◆ DIRECTIONS ◆
Going down the data below, set down exactly the line with "split_and!." and each line after it through the line with "intros st. pose"; no other lines.

:: DATA SUPPLIED

Lemma contains_dep_path_of_line q line :
  contains q (dep_path_of_line line) = true → contains q line = true.
Proof.
  unfold dep_path_of_line. destruct (rfind _ line) as [[|n]|].
  - apply contains_drop.
  - intros ?%contains_take. by eapply contains_drop.
  - apply contains_drop.
Qed.

Lemma not_true_false_rev (b c : bool) : (b = true → c = true) → c = false → b = false.
Proof. destruct b, c; intros Hbc Hc; try done. by specialize (Hbc eq_refl). Qed.

Lemma spec_collectLine file line : spec (collecting_at file) any (collectLine file line).
Proof.
  unfold collectLine. destruct line as [|c l]; [spec_step|].
  destruct (negb _); [spec_step|].
  destruct (contains ".framework" _) eqn:Hfw; [spec_step|].
  destruct (isSystemLibrary _) eqn:Hsys; [spec_step|].
  apply spec_addDependency. split.
  - eapply not_true_false_rev; [apply isSystemLibrary_rtrim|done].
  - eapply not_true_false_rev; [|exact Hfw].
    intros ?%contains_rtrim. by apply contains_dep_path_of_line.
Qed.
Hint Resolve spec_collectLine : spec.

Lemma spec_collectLines file lines : spec (collecting_at file) any (collectLines file lines).
Proof. induction lines; simpl; spec_auto. Qed.
Hint Resolve spec_collectLines : spec.

Lemma frame_scanRpaths_bounded file n :
  ∀ lc_lines read_rpath, length lc_lines ≤ n →
    spec (@frame World) any (scanRpaths file lc_lines read_rpath).
Proof.
  induction n as [|n IH]; intros [|line rest] read_rpath Hlen; simpl in *;
    try lia; spec_auto; try (apply IH; simpl in *; lia).
Qed.

Lemma frame_scanRpaths file lc_lines read_rpath :
  spec (@frame World) any (scanRpaths file lc_lines read_rpath).
Proof. by apply (frame_scanRpaths_bounded file (length lc_lines)). Qed.
Hint Resolve frame_scanRpaths : spec.

Lemma frame_collectRpaths file : spec frame any (collectRpaths file).
Proof. unfold collectRpaths, system_get_output. spec_auto. Qed.
Hint Resolve frame_collectRpaths : spec.

Lemma frame_scanLoadCommands raw searching lines :
  spec (@frame World) any (scanLoadCommands raw searching lines).
Proof. revert searching lines. induction raw; intros; simpl; spec_auto. Qed.
Hint Resolve frame_scanLoadCommands : spec.

Lemma frame_collectDependencies_lines file : spec frame any (collectDependencies_lines file).
Proof. unfold collectDependencies_lines, system_get_output. spec_auto. Qed.
Hint Resolve frame_collectDependencies_lines : spec.

Lemma collecting_at_marking file (s s1 s2 : State World) :
  collecting_at file s s1 → marking file s1 s2 → marking file s s2.
Proof. intros H1 (s' & H2 & ->). exists s'. split; [by etrans|done]. Qed.

Lemma collecting_at_inspected file (s s1 s2 : State World) :
  collecting_at file s s1 → inspected file s1 s2 → inspected file s s2.
Proof.
  intros H1 [H2 Hok]. split; [by eapply collecting_at_marking|].
  destruct H1 as [[<- _] _]. done.
Qed.

Lemma inspected_inspecting file st st' :
  deps_collected st !! file = None → inspected file st st' → inspecting st st'.
Proof.
  intros Hnew [(s & ((Hw & Hi & Hfs & Hm & Hreg & Hcol) & Hsame & Hidx) & ->) Hok].
  split_and!.
  - unfold collecting. simpl. split_and!; try done.
    intros f Hf. destruct (decide (f = file)) as [->|Hne].
    + by rewrite lookup_insert_eq.
    + rewrite lookup_insert_ne by done. auto.
  - intros Hin f. simpl. intros Hf. destruct (decide (f = file)) as [->|Hne].
    + by rewrite lookup_insert_eq.
    + rewrite lookup_insert_ne by done. rewrite Hsame.
      destruct (Hidx f Hf) as [?|?]; [done|auto].
  - intros f. simpl. destruct (decide (f = file)) as [->|Hne]; [auto|].
    rewrite lookup_insert_ne, Hsame by done. auto.
  - intros _. exists file. split; [done|]. simpl. by rewrite lookup_insert_eq.
Qed.

Lemma spec_collectDependencies_lines file :
  spec (λ st st', frame st st' ∧ inspectable (world st) file) any
    (collectDependencies_lines file).
Proof.
  intros st. pose proof (frame_collectDependencies_lines file st) as Hfr.
  unfold collectDependencies_lines, system_get_output, inspectable in *.
  rewrite run_bind, run_gets in *.
  destruct (otool_failed _); [by rewrite run_bind, run_cerr, run_exit|].
  destruct (scanLoadCommands _ _ _ st); [|done]. by destruct Hfr.
Qed.

Lemma spec_collectDependencies_fresh file :
  spec (inspected file) any
    (collectRpaths file;;
     let* lines := collectDependencies_lines file in
     collectLines file lines;;
     modify (λ st, set_deps_collected (<[file := true]> (deps_collected st)) st)).
Proof.
  eapply spec_seq; [by apply spec_frame_collecting_at, frame_collectRpaths|
                    |apply collecting_at_inspected].
  intros _.
  eapply (spec_seq _ (marking file)); [apply spec_collectDependencies_lines| |].
  2:{ intros s s1 s2 [Hfr Hok] Hmark. split; [|done].
      eapply collecting_at_marking; [|done]. by apply frame_collecting_at. }
  intros lines.
  eapply spec_seq; [apply spec_collectLines| |apply collecting_at_marking].
  intros _. apply spec_modify. intros st. by exists st.
Qed.

Lemma spec_collectDependencies file : spec inspecting any (collectDependencies file).
Proof.
  intros st. unfold collectDependencies. rewrite run_bind, run_gets.
  destruct (deps_collected st !! file) eqn:Hnew; [by rewrite run_ret|].
  pose proof (spec_collectDependencies_fresh file st) as Hrun.
  match goal with |- match ?m with _ => _ end => destruct m as [a st'|] end; [|done].
  destruct Hrun. split; [by eapply inspected_inspecting|done].
Qed.
Hint Resolve spec_collectDependencies : spec.

Lemma spec_collectSubDependency n : spec inspecting any (collectSubDependency n).
Proof. unfold collectSubDependency. spec_auto. Qed.
Hint Resolve spec_collectSubDependency : spec.

Lemma spec_collectSubDependencies_pass count n :
  spec inspecting any (collectSubDependencies_pass count n).
Proof. revert n. induction count; intros n; simpl; spec_auto. Qed.
Hint Resolve spec_collectSubDependencies_pass : spec.

Lemma spec_collectFilesToFix fs : spec inspecting any (collectFilesToFix fs).
Proof. induction fs; simpl; spec_auto. Qed.

Lemma collectSubDependencies_inspecting fuel st st' :
  collectSubDependencies fuel st = Ret tt st' → inspecting st st'.
Proof.
  revert st. induction fuel as [|fuel IH]; intros st; [done|]. simpl.
  rewrite run_bind, run_gets, run_bind.
  pose proof (spec_collectSubDependencies_pass (length (deps st)) 0 st) as Hpass.
  destruct (collectSubDependencies_pass _ _ st) as [[] s1|]; [|done].
  destruct Hpass as [Hpass _]. rewrite run_bind, run_gets.
  case_bool_decide.
  - rewrite run_ret. by intros [= <-].
  - intros Hrest. etrans; [done|]. by apply IH.
Qed.

Lemma inspects_inspecting st st' : rtc inspects st st' → inspecting st st'.
Proof.
  induction 1 as [|s1 s2 s3 Hstep _ IH]; [done|]. etrans; [|done].
  destruct Hstep as [f s1 s2 Hrun|fuel s1 s2 Hrun].
  - by destruct (spec_Ret _ _ _ _ _ _ (spec_collectDependencies f) Hrun).
  - by eapply collectSubDependencies_inspecting.
Qed.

::::

◆ SOLUTION ◆
  split_and!.
  - unfold collecting. simpl. split_and!; try done.
    intros f Hf. destruct (decide (f = file)) as [->|Hne].
    + by rewrite lookup_insert_eq.
    + rewrite lookup_insert_ne by done. auto.
  - intros Hin f. simpl. intros Hf. destruct (decide (f = file)) as [->|Hne].
    + by rewrite lookup_insert_eq.
    + rewrite lookup_insert_ne by done. rewrite Hsame.
      destruct (Hidx f Hf) as [?|?]; [done|auto].
  - intros f. simpl. destruct (decide (f = file)) as [->|Hne]; [auto|].
    rewrite lookup_insert_ne, Hsame by done. auto.
  - intros _. exists file. split; [done|]. simpl. by rewrite lookup_insert_eq.
Qed.

Lemma spec_collectDependencies_lines file :
  spec (λ st st', frame st st' ∧ inspectable (world st) file) any
    (collectDependencies_lines file).
Proof.
  intros st. pose proof (frame_collectDependencies_lines file st) as Hfr.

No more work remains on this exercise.